Questa settimana vi propongo un articolo sulle ultime “novità” sulla morte di Napoleone (incluso qualche retroscena che spiega il riemergere periodico di certe analisi) e a seguire una curiosa riflessione sulle complicazioni storiche che potrebbero sorgere qualora si mettesse veramente mano al progetto di dar vita ad un “esercito europeo”. Buona lettura e a sabato prossimo.
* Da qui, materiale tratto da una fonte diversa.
(** [silc_ske_st_rekey_initiator_end] and [silc_ske_st_rekey_responder_end]. *)
Definition rekey_end (responder : bool) (error this : st) (c : config PK SK) (s : SilcSKE)
    : option res :=
  match packet s, rekey s, prop s, keymat s, sk_receive (stream s), sk_hmac_receive (stream s) with
  | Some p, Some rk, Some pr, Some km, Some receive_key, Some hmac_receive =>
      if negb (pkt_type p =? SILC_PACKET_REKEY_DONE) then old_packet s this
      else
        let pr' := with_keys receive_key hmac_receive pr in
        match silc_ske_set_keys (cf_al c) responder true (default [] (ske_hash s)) km pr'
                want_receiving with
        | None => fail SILC_SKE_STATUS_ERROR s error
        | Some k =>
            let s := set_stream (silc_packet_set_keys None (ret_receive_key k) None
                                   (ret_hmac_receive k) (stream s)) s in
            match silc_ske_make_rekey_material (Some pr') km with
            | None => fail SILC_SKE_STATUS_OUT_OF_MEMORY s error
            | Some new =>
                let new := mkRekey (rk_ske_group new) (rk_pfs rk) (rk_hash new) (rk_send_enc_key new)
                             (rk_enc_key_len new) in
                finish (set_packet None (set_rekey (Some new) s)) this []
            end
        end
  | _, _, _, _, _, _ => None
  end.

Definition silc_ske_st_rekey_initiator_end := rekey_end false initiator_error rekey_initiator_end.

Definition silc_ske_st_rekey_responder_wait (s : SilcSKE) : option res :=
  match rekey s with
  | None => None
  | Some _ =>
      if aborted s then go s responder_aborted
      else match packet s with
      | Some p => if pkt_type p =? SILC_PACKET_REKEY then go s rekey_responder_start
                  else wait s rekey_responder_start []
      | None => wait s rekey_responder_start []
      end
  end.

(** The REKEY packet stays in the context. *)
Definition silc_ske_st_rekey_responder_start (c : config PK SK) (s : SilcSKE) : option res :=
  match rekey s, packet s with
  | Some rk, Some p =>
      if negb (pkt_type p =? SILC_PACKET_REKEY)
      then fail SILC_SKE_STATUS_ERROR (set_packet None s) responder_error
      else match rekey_prop c rk (stream s) with
      | None => None
      | Some None => fail SILC_SKE_STATUS_OUT_OF_MEMORY s responder_error
      | Some (Some pr) =>
          let s := set_prop (Some pr) s in
          if negb (rk_pfs rk) then go s rekey_responder_done
          else match silc_ske_group_get_by_number (rk_ske_group rk) with
          | SkeErr _ => go s responder_error              (* [ske->status] is not set *)
          | SkeOk g => wait (set_prop (Some (with_group g pr)) s) responder_phase2 []
          end
      end
  | _, _ => None
  end.

Definition silc_ske_st_rekey_responder_done := rekey_done true responder_error rekey_responder_end.
Definition silc_ske_st_rekey_responder_end := rekey_end true responder_error rekey_responder_end.

(** ** Running *)

Definition handler (c : config PK SK) (i : inputs PK) (state : st) (s : SilcSKE) : option res :=
  match state with
  | initiator_start => silc_ske_st_initiator_start i s
  | initiator_phase1 => silc_ske_st_initiator_phase1 c s
  | initiator_phase2 => silc_ske_st_initiator_phase2 c i s
  | initiator_phase3 => silc_ske_st_initiator_phase3 c s
  | initiator_phase4 => silc_ske_st_initiator_phase4 i s
  | initiator_end => silc_ske_st_initiator_end s
  | initiator_aborted => silc_ske_st_initiator_aborted i s
  | initiator_error => silc_ske_st_initiator_error i s
  | initiator_failure => silc_ske_st_initiator_failure s
  | responder_start => silc_ske_st_responder_start s
  | responder_phase1 => silc_ske_st_responder_phase1 c i s
  | responder_phase2 => silc_ske_st_responder_phase2 c s
  | responder_phase4 => silc_ske_st_responder_phase4 i s
  | responder_phase5 => silc_ske_st_responder_phase5 c i s
  | responder_end => silc_ske_st_responder_end i s
  | responder_aborted => silc_ske_st_responder_aborted i s
  | responder_failure => silc_ske_st_responder_failure s
  | responder_error => silc_ske_st_responder_error i s
  | rekey_initiator_start => silc_ske_st_rekey_initiator_start c i s
  | rekey_initiator_done => silc_ske_st_rekey_initiator_done c i s
  | rekey_initiator_end => silc_ske_st_rekey_initiator_end c s
  | rekey_responder_wait => silc_ske_st_rekey_responder_wait s
  | rekey_responder_start => silc_ske_st_rekey_responder_start c s
  | rekey_responder_done => silc_ske_st_rekey_responder_done c i s
  | rekey_responder_end => silc_ske_st_rekey_responder_end c s
  end.

(** [silc_ske_pk_verified] and [silc_ske_skr_callback]. *)
Definition silc_ske_pk_verified (verdict : Z) (s : SilcSKE) : SilcSKE := set_status verdict s.

(** The machine runs until a handler waits or finishes. *)
Fixpoint run (fuel : nat) (c : config PK SK) (i : inputs PK) (state : st) (s : SilcSKE)
    : option res :=
  match fuel with
  | O => None
  | S fuel =>
      match handler c i state s with
      | None => None
      | Some r =>
          let more s :=
            match run fuel c i (r_next r) s with
            | None => None
            | Some r' => Some (mkRes (r_ske r') (r_next r') (r_act r') (r_out r ++ r_out r')
                                 (r_done r ++ r_done r'))
            end in
          match r_act r with
          | CONTINUE => more (r_ske r)
          | VERIFY =>
              match peer_key (r_ske r) with
              | None => None
              | Some pk => more (silc_ske_pk_verified (in_verdict i pk) (r_ske r))
              end
          | WAIT | FINISH => Some r
          end
      end
  end.

(** [silc_ske_notify_failure]: the state that the machine goes on in. *)
Definition silc_ske_notify_failure (responder : bool) (state : st) (s : SilcSKE)
    : st * SilcSKE :=
  if failure_notified s then (state, s)
  else (if responder then responder_failure else initiator_failure, set_failure_notified true s).

(** [silc_ske_packet_receive]: a packet for a machine that waits in [state].
    No path of handlers that continue is longer than six. *)
Definition silc_ske_packet_receive (c : config PK SK) (i : inputs PK) (responder : bool)
    (state : st) (s : SilcSKE) (p : ske_packet) : option res :=
  let s := set_packet (Some p) s in
  if aborted s then
    run 6 c i (if responder then responder_aborted else initiator_aborted) (set_packet None s)
  else if pkt_type p =? SILC_PACKET_FAILURE then
    let '(state, s) := silc_ske_notify_failure responder state s in run 6 c i state s
  else run 6 c i state s.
L’intreccio tra Scienza e Storia è sempre più fitto. È frequente che qualche novità sul passato arrivi non da un documento, da una testimonianza o da un ritrovamento archeologico ma dall’analisi scientifica di elementi già acquisiti ma non sufficientemente approfonditi. Poi su quale branca della scienza fare leva di volta in volta c’è solo l’imbarazzo della scelta. Ma è indubbio che le cosiddette scienze forensi siano tra le più “sollecitate” e questo comporta che sempre più spesso il campo degli storici sia “invaso” da medici, esperti vari e scienziati. Questi studi spesso hanno una buona eco sui media, specie se si riferiscono ad un personaggio o ad un fatto importante, mentre non di rado stentano a trovare attenzione tra gli storici. Ecco perché mi ha colpito che alcuni giorni fa il serioso sito della Fondation Napoléon abbia dato spazio e risalto alla tesi del dottor Alain Goldcher, un medico di lungo corso col pallino - chi l’avrebbe mai detto?… - di Napoleone Bonaparte. In breve, Goldcher è convinto che l’Imperatore morto a Sant’Elena non solo non fu avvelenato ma anche che non soffrisse del tanto citato cancro allo stomaco. E allora come è morto Napoleone a 51 anni, il 5 maggio 1821? Parliamo ovviamente della morte fisica perché, come dimostra anche la storia che stiamo per raccontare, per altri versi Napoleone non solo non è mai morto ma il suo mito gode di ottima salute da ogni punto di vista.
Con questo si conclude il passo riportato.